Les migrantes et les migrants eux-mêmes en tirent profit en pouvant utiliser leur savoir-faire et leur formation et en bénéficiant de perspectives d’emploi et de formation continue prometteuses. Si les migrantes et les migrants sont encouragés à continuer à s’engager dans leur pays d’origine, à envisager un retour et à «circuler», il y a beaucoup à gagner. La clé pour promouvoir la migration circulaire consiste à leur donner le droit et la possibilité réelle de migrer à nouveau si leur retour échoue. Cette sécurité atténue les craintes légitimes liées au retour dans leur pays d’origine.

Nous devrions profiter de la période précédant le vote sur l’«initiative pour le développement durable» pour inciter les responsables politiques et la population suisses à se pencher sur les questions vraiment passionnantes liées à la migration.

* Régis Blanc est conseiller senior en matière de migration chez Helvetas.

En réalité, la question de l’asile n’est guère pertinente dans le débat sur la Suisse à 10 millions d’habitants.
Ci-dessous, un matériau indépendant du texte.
(* ===== verification/SbdTypes.v ===== *)
(** * The data of the execution daemon (include/batch/sbd/sbd.h, wire.h)

    The job record of sbd, the daemon's global variables as one record, the
    system calls it makes and the state monad its handlers are written in.  A
    pointer to a job is its id. *)

From S2P Require Import Prelude CString LlHash Dependency LogFormat MbdTypes MbdBase MbdJob MbdSched MbdNet.

Open Scope string_scope.
Open Scope list_scope.
Open Scope Z_scope.

(** ** Constants *)

Definition PATH_MAX : nat := 4096.

Definition EINTR : Z := 4.
Definition ENOENT : Z := 2.
Definition EEXIST : Z := 17.
Definition ENAMETOOLONG : Z := 36.

Definition SIGUSR2 : Z := 12.

Definition JOB_SUCCESS : Z := 0.
Definition JOB_FAILURE : Z := 1.

(** ** Jobs *)

(** What the control group of a job has used; the CPU time in microseconds. *)
Record job_res_usage : Type := mk_job_res_usage {
  ru_mem_mb : Z;
  ru_swap_mb : Z;
  ru_cpu_usec : Z
}.

(** [struct sbd_job].  The three flags are [bool_t], an int that a state file may
    set to anything. *)
Record sbd_job : Type := mk_sbd_job {
  sj_job_id : Z;
  sj_pid : Z;
  sj_pgid : Z;
  sj_uid : Z;
  sj_gid : Z;
  sj_umask : Z;
  sj_ncpus : Z;
  sj_mem_mb : Z;
  sj_user : string;
  sj_user_home : string;
  sj_user_cwd : string;
  sj_command : string;
  sj_job_name : string;
  sj_queue : string;
  sj_hosts : string;
  sj_gpu_assigned : string;
  sj_in_file : string;
  sj_out_file : string;
  sj_err_file : string;
  terminate_time : Z;
  terminate_kill_time : Z;
  pid_acked : Z;
  time_pid_acked : Z;
  reply_last_send : Z;
  finish_acked : Z;
  time_finish_acked : Z;
  finish_last_send : Z;
  retry_exit_count : Z;
  sj_exit_status : Z;
  exit_status_valid : Z;
  sj_end_time : Z;
  res_usage : job_res_usage
}.

Definition sbd_job_eta (x : sbd_job) : sbd_job :=   mk_sbd_job (sj_job_id x) (sj_pid x) (sj_pgid
    x) (sj_uid x) (sj_gid x) (sj_umask x) (sj_ncpus x) (sj_mem_mb x) (sj_user x) (sj_user_home
    x) (sj_user_cwd x) (sj_command x) (sj_job_name x) (sj_queue x) (sj_hosts x) (sj_gpu_assigned
    x) (sj_in_file x) (sj_out_file x) (sj_err_file x) (terminate_time x) (terminate_kill_time x)
    (pid_acked x) (time_pid_acked x) (reply_last_send x) (finish_acked x) (time_finish_acked x)
    (finish_last_send x) (retry_exit_count x) (sj_exit_status x) (exit_status_valid x)
    (sj_end_time x) (res_usage x).
#[export] Instance set_sj_job_id : Setter sj_job_id. Proof. setter sbd_job_eta. Defined.
#[export] Instance set_sj_pid : Setter sj_pid. Proof. setter sbd_job_eta. Defined.
#[export] Instance set_sj_pgid : Setter sj_pgid. Proof. setter sbd_job_eta. Defined.
#[export] Instance set_sj_uid : Setter sj_uid. Proof. setter sbd_job_eta. Defined.
#[export] Instance set_sj_gid : Setter sj_gid. Proof. setter sbd_job_eta. Defined.
#[export] Instance set_sj_umask : Setter sj_umask. Proof. setter sbd_job_eta. Defined.
#[export] Instance set_sj_ncpus : Setter sj_ncpus. Proof. setter sbd_job_eta. Defined.
#[export] Instance set_sj_mem_mb : Setter sj_mem_mb. Proof. setter sbd_job_eta. Defined.
#[export] Instance set_sj_user : Setter sj_user. Proof. setter sbd_job_eta. Defined.
#[export] Instance set_sj_user_home : Setter sj_user_home. Proof. setter sbd_job_eta. Defined.
#[export] Instance set_sj_user_cwd : Setter sj_user_cwd. Proof. setter sbd_job_eta. Defined.
#[export] Instance set_sj_command : Setter sj_command. Proof. setter sbd_job_eta. Defined.
#[export] Instance set_sj_job_name : Setter sj_job_name. Proof. setter sbd_job_eta. Defined.
#[export] Instance set_sj_queue : Setter sj_queue. Proof. setter sbd_job_eta. Defined.
#[export] Instance set_sj_hosts : Setter sj_hosts. Proof. setter sbd_job_eta. Defined.
#[export] Instance set_sj_gpu_assigned : Setter sj_gpu_assigned. Proof. setter sbd_job_eta. Defined.
#[export] Instance set_sj_in_file : Setter sj_in_file. Proof. setter sbd_job_eta. Defined.
#[export] Instance set_sj_out_file : Setter sj_out_file. Proof. setter sbd_job_eta. Defined.
#[export] Instance set_sj_err_file : Setter sj_err_file. Proof. setter sbd_job_eta. Defined.
#[export] Instance set_terminate_time : Setter terminate_time. Proof. setter sbd_job_eta. Defined.
#[export] Instance set_terminate_kill_time : Setter terminate_kill_time. Proof. setter sbd_job_eta. Defined.
#[export] Instance set_pid_acked : Setter pid_acked. Proof. setter sbd_job_eta. Defined.
#[export] Instance set_time_pid_acked : Setter time_pid_acked. Proof. setter sbd_job_eta. Defined.
#[export] Instance set_reply_last_send : Setter reply_last_send. Proof. setter sbd_job_eta. Defined.
#[export] Instance set_finish_acked : Setter finish_acked. Proof. setter sbd_job_eta. Defined.
#[export] Instance set_time_finish_acked : Setter time_finish_acked. Proof. setter sbd_job_eta. Defined.
#[export] Instance set_finish_last_send : Setter finish_last_send. Proof. setter sbd_job_eta. Defined.
#[export] Instance set_retry_exit_count : Setter retry_exit_count. Proof. setter sbd_job_eta. Defined.
#[export] Instance set_sj_exit_status : Setter sj_exit_status. Proof. setter sbd_job_eta. Defined.
#[export] Instance set_exit_status_valid : Setter exit_status_valid. Proof. setter sbd_job_eta. Defined.
#[export] Instance set_sj_end_time : Setter sj_end_time. Proof. setter sbd_job_eta. Defined.
#[export] Instance set_res_usage : Setter res_usage. Proof. setter sbd_job_eta. Defined.

(** ** Messages *)

(** The fields of [struct wire_job_start] that come from the sidecar and the
    script of the job; the others are those of [wire_job_start]. *)
Record wire_job_files : Type := mk_wire_job_files {
  wf_umask : Z;
  wf_home_dir : string;
  wf_cwd : string;
  wf_command : string;
  wf_in_file : string;
  wf_out_file : string;
  wf_err_file : string;
  wf_script : string
}.

Inductive sbd_body : Type :=
  | OutReply (r : wire_job_reply)
  | OutFinish (f : wire_job_finish) (u : job_res_usage)
  | OutSig (s : wire_job_sig)
  | OutState (id st : Z)
  | OutRegister (hostname : string).

(** A message queued for mbd. *)
Record sbd_out : Type := mk_sbd_out {
  so_op : batch_op;
  so_status : Z;
  so_body : sbd_body
}.

(** What mbd sends; [None] is a body that does not decode. *)
Inductive mbd_msg : Type :=
  | RNewJob (m : option (wire_job_start * wire_job_files))
  | RNewJobReplyAck (a : option wire_job_ack)
  | RJobFinishAck (a : option wire_job_ack)
  | RJobSignal (s : option wire_job_sig)
  | RRegisterAck (l : option (list (Z * Z)))
  | RUnknown.

(** ** System calls

    The calls whose answer decides what a handler does.  [SysAlloc] is calloc,
    [SysHashInsert] the allocation inside ll_hash_insert, [SysSign] the signing
    of a header, [SysEnqueue] the buffer, the encoding and the queue of the
    channel to mbd, [SysConnect] a new channel to mbd. *)
Inductive syscall : Type :=
  | SysAlloc
  | SysHashInsert
  | SysSign
  | SysEnqueue
  | SysConnect
  | SysGethostname
  | SysMkdir (path : string)
  | SysRmdir (path : string)
  | SysUnlink (path : string)
  | SysChmod (path : string)
  | SysChown (path : string)
  | SysOpen (path : string)
  | SysWrite (path : string)
  | SysFsync (path : string)
  | SysClose (path : string)
  | SysRename (src dst : string)
  | SysFork (job_id : Z)
  | SysForkPruner
  | SysKill (target sig : Z)
  | SysKillpg (pgid sig : Z)
  | SysCgWrite (path val : string)
  | SysCgRead (path : string).

#[export] Instance syscall_eq_dec : EqDecision syscall.
Proof. solve_decision. Defined.

(** The answers of one handler: the clock; the answer to a call by its place in
    the trace (0 for success or the errno; the pid of a fork and the number of a
    channel when positive, resp. not negative); the children waitpid yields until
    it has no more; what the files of the kernel under the control groups hold;
    the host's name; the errno left by an earlier call. *)
Record senv : Type := mk_senv {
  s_now : Z;
  sys : syscall -> nat -> Z;
  children : list (Z * Z);
  cg_file : string -> option string;
  hostname : string;
  stale_errno : Z
}.

(** ** The daemon's state *)

(** What the configuration and the options fix. *)
Record sbd_conf : Type := mk_sbd_conf {
  sbd_job_dir : string;
  sbd_state_dir : string;
  prune_interval : Z;
  num_jobs_retain : Z;
  sbd_timer : Z;
  sbd_resend_timer : Z;
  sim_name : string;
  cg_base : string
}.

(** [sjobs] is the table [sbd_job_hash] with the records it points to and
    [sbd_job_list] the list of the same records; [files] the regular files under
    the daemon's directories, by path, which outlive the process; [soutbox] the
    messages queued for mbd, oldest first; [strace] the system calls made so far
    with their answers. *)
Record sbd : Type := mk_sbd {
  sjobs : gmap Z sbd_job;
  sbd_job_list : list Z;
  sbd_mbd_chan : Z;
  pruner_pid : Z;
  last_prune : Z;
  last_try : Z;
  got_sigchld : bool;
  sconf : sbd_conf;
  files : gmap string string;
  soutbox : list sbd_out;
  strace : list (syscall * Z)
}.

Definition sbd_eta (x : sbd) : sbd :=   mk_sbd (sjobs x) (sbd_job_list x) (sbd_mbd_chan x)
    (pruner_pid x) (last_prune x) (last_try x) (got_sigchld x) (sconf x) (files x) (soutbox x)
    (strace x).
#[export] Instance set_sjobs : Setter sjobs. Proof. setter sbd_eta. Defined.
#[export] Instance set_sbd_job_list : Setter sbd_job_list. Proof. setter sbd_eta. Defined.
#[export] Instance set_sbd_mbd_chan : Setter sbd_mbd_chan. Proof. setter sbd_eta. Defined.
#[export] Instance set_pruner_pid : Setter pruner_pid. Proof. setter sbd_eta. Defined.
#[export] Instance set_last_prune : Setter last_prune. Proof. setter sbd_eta. Defined.
#[export] Instance set_last_try : Setter last_try. Proof. setter sbd_eta. Defined.
#[export] Instance set_got_sigchld : Setter got_sigchld. Proof. setter sbd_eta. Defined.
#[export] Instance set_sconf : Setter sconf. Proof. setter sbd_eta. Defined.
#[export] Instance set_files : Setter files. Proof. setter sbd_eta. Defined.
#[export] Instance set_soutbox : Setter soutbox. Proof. setter sbd_eta. Defined.
#[export] Instance set_strace : Setter strace. Proof. setter sbd_eta. Defined.

(** ** The monad of the handlers

    A handler runs on the state and returns or ends the process; the state at
    the end of the process is kept, since the files in it survive. *)

Inductive sbd_end : Type :=
  | SBD_FATAL_STORAGE
  | SBD_FATAL_INVARIANT
  | SBD_FATAL_ENQUEUE
  | SbdAssertFailed
  | SbdNullDeref
  | SbdAbort.

#[export] Instance sbd_end_eq_dec : EqDecision sbd_end.
Proof. solve_decision. Defined.

Inductive outcome (A : Type) : Type :=
  | Ret (a : A)
  | Exit (c : sbd_end).
Arguments Ret {A} a.
Arguments Exit {A} c.

Definition sM (A : Type) : Type := sbd -> outcome A * sbd.

Definition ret {A} (a : A) : sM A := fun s => (Ret a, s).

Definition sbind {A B} (m : sM A) (k : A -> sM B) : sM B :=
  fun s => match m s with
           | (Ret a, s') => k a s'
           | (Exit c, s') => (Exit c, s')
           end.

Notation "'let!' x ':=' m 'in' k" := (sbind m (fun x => k))
  (at level 10, x pattern, m at level 100, k at level 200,
   format "'let!'  x  ':='  m  'in' '//' k") : lava_scope.

Definition gets {A} (f : sbd -> A) : sM A := fun s => (Ret (f s), s).

Definition modify (f : sbd -> sbd) : sM unit := fun s => (Ret tt, f s).

Definition sbd_fatal {A} (c : sbd_end) : sM A := fun s => (Exit c, s).

Definition s_assert (b : bool) : sM unit :=
  if b then ret tt else sbd_fatal SbdAssertFailed.

(** The record a job pointer points to. *)
Definition get_job (id : Z) : sM sbd_job :=
  fun s => match sjobs s !! id with
           | Some j => (Ret j, s)
           | None => (Exit SbdNullDeref, s)
           end.

Definition upd_sjob (id : Z) (f : sbd_job -> sbd_job) : sM unit :=
  modify (fun s => s <| sjobs ::= alter f id |>).

(** [for (e = sbd_job_list.head; e; e = e->next)]: no body changes the list. *)
Fixpoint s_iter {A} (f : A -> sM unit) (l : list A) : sM unit :=
  match l with
  | [] => ret tt
  | x :: l' => let! _ := f x in s_iter f l'
  end.

Definition for_jobs (f : Z -> sM unit) : sM unit :=
  let! l := gets sbd_job_list in s_iter f l.

(** One system call. *)
Definition sys_call (e : senv) (c : syscall) : sM Z :=
  fun s => let r := sys e c (length (strace s)) in
           (Ret r, s <| strace ::= fun l => l ++ [(c, r)] |>).

(** A call that succeeds with 0. *)
Definition sys_ok (e : senv) (c : syscall) : sM bool :=
  let! r := sys_call e c in ret (r =? 0).

(** ** Reasoning about handlers

    [swp m Q E s]: run from [s], the handler [m] returns in a state related by
    [Q], or ends the process in a state related by [E]. *)

Definition swp {A} (m : sM A) (Q : A -> sbd -> Prop) (E : sbd_end -> sbd -> Prop) (s : sbd) : Prop :=
  match m s with
  | (Ret a, s') => Q a s'
  | (Exit c, s') => E c s'
  end.

Lemma swp_bind {A B} (m : sM A) (k : A -> sM B) Q E s :
  swp m (fun a s' => swp (k a) Q E s') E s -> swp (sbind m k) Q E s.
Proof. unfold swp, sbind. destruct (m s) as [[a|c] s']; done. Qed.

Lemma swp_mono {A} (m : sM A) (Q Q' : A -> sbd -> Prop) (E E' : sbd_end -> sbd -> Prop) s :
  swp m Q E s -> (forall a s', Q a s' -> Q' a s') -> (forall c s', E c s' -> E' c s') ->
  swp m Q' E' s.
Proof. unfold swp. destruct (m s) as [[a|c] s']; eauto. Qed.

Lemma swp_and {A} (m : sM A) Q1 Q2 E1 E2 s :
  swp m Q1 E1 s -> swp m Q2 E2 s ->
  swp m (fun a s' => Q1 a s' /\ Q2 a s') (fun c s' => E1 c s' /\ E2 c s') s.
Proof. unfold swp. destruct (m s) as [[a|c] s']; auto. Qed.

Lemma swp_iter {A} (f : A -> sM unit) (P : list A -> sbd -> Prop) E l s :
  P l s ->
  (forall x l' s, P (x :: l') s -> swp (f x) (fun _ s' => P l' s') E s) ->
  swp (s_iter f l) (fun _ s' => P [] s') E s.
Proof.
  intros HP Hstep. revert s HP. induction l as [|x l IH]; intros s HP; cbn; [done|].
  apply swp_bind. eapply swp_mono; [by apply Hstep|cbn; intros _ s'; apply IH|done].
Qed.

Lemma swp_for_jobs (f : Z -> sM unit) (P : list Z -> sbd -> Prop) E s :
  P (sbd_job_list s) s ->
  (forall x l' s, P (x :: l') s -> swp (f x) (fun _ s' => P l' s') E s) ->
  swp (for_jobs f) (fun _ s' => P [] s') E s.
Proof. intros HP Hstep. unfold for_jobs, gets, swp, sbind. by apply (swp_iter f P). Qed.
Et ce, pour une raison simple: alors que la part des requérantes et requérants d’asile dans l’immigration totale en Suisse est relativement faible, la grande majorité des personnes déplacées dans le monde restent dans les pays du Sud. Sous l’effet des gouvernements autoritaires, des conflits prolongés et des ravages climatiques, leur nombre est passé de 68 millions (2016) à environ 140 millions de personnes en 2025, rien qu’au cours des dix dernières années. Le plus gros «fardeau» lié à l’accueil des personnes réfugiées (par rapport à la puissance économique nationale et à la population locale) est supporté par des pays tels que la Colombie, le Pakistan et le Bangladesh, le Tchad, le Niger et l’Ouganda, ou encore le Liban et la Jordanie.

Helvetas connaît bien la situation: l’organisation de développement est notamment active dans le plus grand camp de réfugiés au monde. Celui-ci se trouve au Bangladesh, l’un des pays les plus densément peuplés au monde. Conçu à l’origine pour accueillir un demi-million de personnes, il ne cesse de s’agrandir: aujourd'hui, il compte près d’un million de Rohingyas. La situation semble depuis longtemps hors de contrôle et les réductions mondiales des aides financières accordées à l’ONU et aux ONG de développement pèsent lourdement. Il va de soi que les préoccupations des Suissesses et des Suisses concernant la situation dans le domaine de l’asile en Suisse doivent être prises au sérieux. Mais elles doivent aussi être replacées dans leur contexte (international).